Cornell University School of Hotel Administration The Leland C. and Mary M. Pillsbury Institute for Hospitality Entrepreneurship
- Established: 2006
- Director: Pauline A. Milwood
- Location: Ithaca, New York, U.S. 42°26′45″N 76°28′54″W﻿ / ﻿42.4458011°N 76.48158639999997°W
- Website: sha.cornell.edu/centers-institutes/pihe/

= The Leland C. and Mary M. Pillsbury Institute for Hospitality Entrepreneurship =

The Leland C. and Mary M. Pillsbury Institute for Hospitality Entrepreneurship is an institute at Cornell University located in Ithaca, New York within the School of Hotel Administration. Through the engagement of leading industry leaders and faculty, the institute educates and provides students with a wide realm of activities to expand their entrepreneurship knowledge.

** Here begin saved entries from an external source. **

(** The exceptions of load_stock_data: a missing column, a method of str
    called on None, strptime() called on None, and a string that float() or
    strptime() rejects. *)
Inductive load_exn : Type :=
  | KeyError (key : string)
  | AttributeError
  | TypeError
  | ValueError.

Inductive loaded (A : Type) : Type :=
  | Loaded (a : A)
  | LoadError (e : load_exn).
Arguments Loaded {A} a.
Arguments LoadError {A} e.

(** [x == 0] on a float: true for zero only (false for NaN). *)
Definition float_eq_zero (x : npfloat) : bool :=
  match x with
  | Fin r => if Req_dec_T r 0 then true else false
  | _ => false
  end.

(** [row[key]] on a row of csv.DictReader, a dict from column names to
    cells. *)
Definition getitem (row : gmap string cell) (key : string) : loaded cell :=
  match row !! key with
  | Some v => Loaded v
  | None => LoadError (KeyError key)
  end.

Section Loader.

(** What datetime.strptime returns. *)
Variable date : Type.

(** str.strip and str.lower. *)
Variables py_strip py_lower : string -> string.

(** float() on a string; [None] stands for ValueError. *)
Variable py_float : string -> option npfloat.

(** datetime.strptime(_, '%Y-%m-%d') on a string; [None] stands for
    ValueError. *)
Variable strptime : string -> option date.

(** The body of [for row in csv_reader], with [acc] = (dates, opens).  The
    test reads row['Open'] first and calls .strip() on it, which raises
    AttributeError on None; row['Date'] is read for a row that is kept
    only. *)
Definition load_row (acc : list date * list npfloat)
    (row : gmap string cell) : loaded (list date * list npfloat) :=
  match getitem row "Open" with
  | LoadError e => LoadError e
  | Loaded PyNone => LoadError AttributeError
  | Loaded (Str o) =>
      if decide (py_strip o = ""%string) then Loaded acc
      else if decide (py_lower o = "null"%string) then Loaded acc
      else
        match py_float o with
        | None => LoadError ValueError
        | Some open_value =>
            if float_eq_zero open_value then Loaded acc
            else
              match getitem row "Date" with
              | LoadError e => LoadError e
              | Loaded PyNone => LoadError TypeError
              | Loaded (Str d) =>
                  match strptime d with
                  | None => LoadError ValueError
                  | Some date_value =>
                      Loaded (fst acc ++ [date_value],
                              snd acc ++ [open_value])
                  end
              end
        end
  end.

Fixpoint load_rows (rows : list (gmap string cell))
    (acc : list date * list npfloat) : loaded (list date * list npfloat) :=
  match rows with
  | [] => Loaded acc
  | row :: rest =>
      match load_row acc row with
      | Loaded acc' => load_rows rest acc'
      | LoadError e => LoadError e
      end
  end.

(** load_stock_data, on the rows that csv.DictReader reads from the file. *)
Definition load_stock_data (rows : list (gmap string cell))
  : loaded (list date * list npfloat) :=
  load_rows rows ([], []).

(** The opening price that a row contributes, if it is kept. *)
Definition kept_open (row : gmap string cell) : option npfloat :=
  match row !! "Open"%string with
  | Some (Str o) =>
      if decide (py_strip o = ""%string) then None
      else if decide (py_lower o = "null"%string) then None
      else match py_float o with
           | Some x => if float_eq_zero x then None else Some x
           | None => None
           end
  | _ => None
  end.

End Loader.

(** ** A small file for the examples *)

(** str.strip and str.lower on the strings of the example file, which hold
    no white space and no capital letter. *)
Definition example_strip (s : string) : string := s.
Definition example_lower (s : string) : string := s.

(** float() on the strings of the example file. *)
Definition example_float (s : string) : option npfloat :=
  if decide (s = "12.5"%string) then Some (Fin (25 / 2))
  else if decide (s = "13"%string) then Some (Fin 13)
  else if decide (s = "0"%string) then Some (Fin 0)
  else None.

(** strptime on the strings of the example file: the dates are kept as they
    are written, the empty string is rejected. *)
Definition example_strptime (s : string) : option string :=
  if decide (s = ""%string) then None else Some s.

(** A row of a file with the columns Date and Open. *)
Definition example_row (d o : cell) : gmap string cell :=
  <["Date"%string := d]> {["Open"%string := o]}.

(** Four rows: a price, a line of empty fields, a zero price, a price. *)
Definition example_rows : list (gmap string cell) :=
  [ example_row (Str "2023-09-05") (Str "12.5");
    example_row (Str "") (Str "");
    example_row (Str "2023-09-07") (Str "0");
    example_row (Str "2023-09-08") (Str "13") ].

(** ** Arithmetic on finite floats *)

Section FloatFacts.

Lemma fdiv_Fin (a b : R) : b <> 0 -> fdiv (Fin a) (Fin b) = Fin (a / b).
Proof.
  intros Hb. unfold fdiv.
  destruct (Req_dec_T b 0) as [E|_]; [contradiction|reflexivity].
Qed.

Lemma fdiv_zero_zero : fdiv (Fin 0) (Fin 0) = NaN.
Proof.
  unfold fdiv. destruct (Req_dec_T 0 0) as [_|N]; [|contradiction].
  unfold Rsign.
  destruct (Rlt_dec 0 0) as [H|_]; [lra|reflexivity].
Qed.

Lemma Fin_nonzero (r : R) : r <> 0 -> Fin r <> Fin 0.
Proof. intros Hr E. injection E as E. contradiction. Qed.
(** * PKP wallet manager: a shallow embedding of [src/index.ts]

    The development follows the TypeScript class [PKPWalletManager]:
    the static chain table and its lookup, the flat-file registry of
    user/key bindings, key issuance ([createWallet]), the signing facade
    ([getWallet], [signMessage], [signTypedData], [signTransaction]) and
    the two verification helpers, then start-up ([initialize]) and the
    utility methods ([getWalletInfo], [listUserWallets]).  Left out are
    [signERC2612Permit], whose domain gets an [undefined] chain id when
    the chain name is inherited from [Object.prototype], which
    [EIP712Domain.t] does not hold, and the console output.

    Conventions of the embedding.
    - Strings are [string] (sequences of 8-bit characters); [===] on
      strings is [String.eqb].
    - A thrown exception is the [Err] branch of [Result]; an [async]
      method is a computation in the monad [M], which threads the
      outside world (the data file, the Lit network, the log of requests
      sent to the network) and keeps the world reached when it throws.
    - The Lit SDK and ethers are interfaces ([LitNetwork], [AuthHelpers],
      [PKPEthers], [Ethers]); the theorems hold for every implementation
      of them.
    - TypeScript [number]s that occur (gas limits, chain ids) are
      integral and modelled in [Z].
    - An optional field is an [option]; a default argument
      ([chain = "datil"]) is the caller passing that value. *)

From Stdlib Require Import String Ascii List ZArith Bool Lia.
Import ListNotations.

Local Open Scope string_scope.
Local Open Scope Z_scope.

(* ================================================================= *)
(** ** Types and interfaces *)

Module NativeCurrency.
Record t := mk { name : string; symbol : string; decimals : Z }.
End NativeCurrency.

Module ChainConfig.
Record t := mk {
  name : string;
  chainId : Z;
  rpcUrl : string;
  nativeCurrency : NativeCurrency.t;
  blockExplorer : option string
}.
End ChainConfig.

Module UserData.
Record t := mk { id : string; name : string; email : string }.
End UserData.

Module PKPData.
Record t := mk { tokenId : string; publicKey : string; ethAddress : string }.
End PKPData.

Module UserPKPData.
Record t := mk { user : UserData.t; pkp : PKPData.t; createdAt : string }.
End UserPKPData.

(** [messageType?: "plain" | "eip191" | "eip712"] *)
Inductive MessageType := plain | eip191 | eip712.

Module SignMessageOptions.
Record t := mk { chain : option string; messageType : option MessageType }.
(** The default argument [options = {}]. *)
Definition empty : t := mk None None.
End SignMessageOptions.

Module EIP712Domain.
Record t := mk {
  name : string;
  version : string;
  chainId : Z;
  verifyingContract : string;
  salt : option string
}.
End EIP712Domain.

(** [{ [key: string]: Array<{ name: string; type: string }> }] *)
Definition EIP712Types := list (string * list (string * string)).

(** The [value: any] argument of typed-data signing: a JSON value. *)
Unset Elimination Schemes.
Inductive Json :=
| JNull
| JBool (b : bool)
| JNum (n : Z)
| JStr (s : string)
| JArr (items : list Json)
| JObj (fields : list (string * Json)).
Set Elimination Schemes.

Module TransactionRequest.
Record t := mk {
  to : string;
  value : option string;
  gasLimit : option Z;
  gasPrice : option string;
  data : option string
}.
End TransactionRequest.

(** Conditions raised by the manager.  [Upstream] is anything thrown by
    the Lit SDK, [FsError] anything thrown by [fs]; [TypeError] is the
    JavaScript runtime error of reading a property of [undefined]. *)
Inductive Error :=
| NotInitialized
| NoPKPFound (userId : string)
| UnsupportedChain (chain : string) (supported : list string)
| UnsupportedMessageType (messageType : MessageType)
| TypeError (what : string)
| FsError
| Upstream (message : string).

Inductive Result (A : Type) :=
| Ok (a : A)
| Err (e : Error).
Arguments Ok {A} a.
Arguments Err {A} e.

Definition is_ok {A} (r : Result A) : bool :=
  match r with Ok _ => true | Err _ => false end.

(* ================================================================= *)
(** ** Chain configurations *)

(** [LIT_RPC.CHRONICLE_YELLOWSTONE], a constant of
    [@lit-protocol/constants]; no property below depends on its value. *)
Definition LIT_RPC_CHRONICLE_YELLOWSTONE : string :=
  "https://yellowstone-rpc.litprotocol.com/".

Definition ETH : NativeCurrency.t := NativeCurrency.mk "Ether" "ETH" 18.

The most up-to-date information on the institute can be found on the press release page of the website.

== Goals ==
Focusing on advancing students’ entrepreneurship knowledge and mastery, the institutes holds a variety of entrepreneurship focused events including:
1. Entrepreneur in Residence Office Hours
2. Business Consultations
3. Hospitality Business Plan Competition
4. Meet and Repeat Speed Networking
5. Hospitality Hackathons
6. “Slice of Insight” Pizza Socials and Networking

With the goal to supporting students on their entrepreneurial journeys, the institute strives to connect the academic and the practical. Through the institute, several entrepreneurship courses have been created in support of the entrepreneurship concentration at the School of Hotel Administration.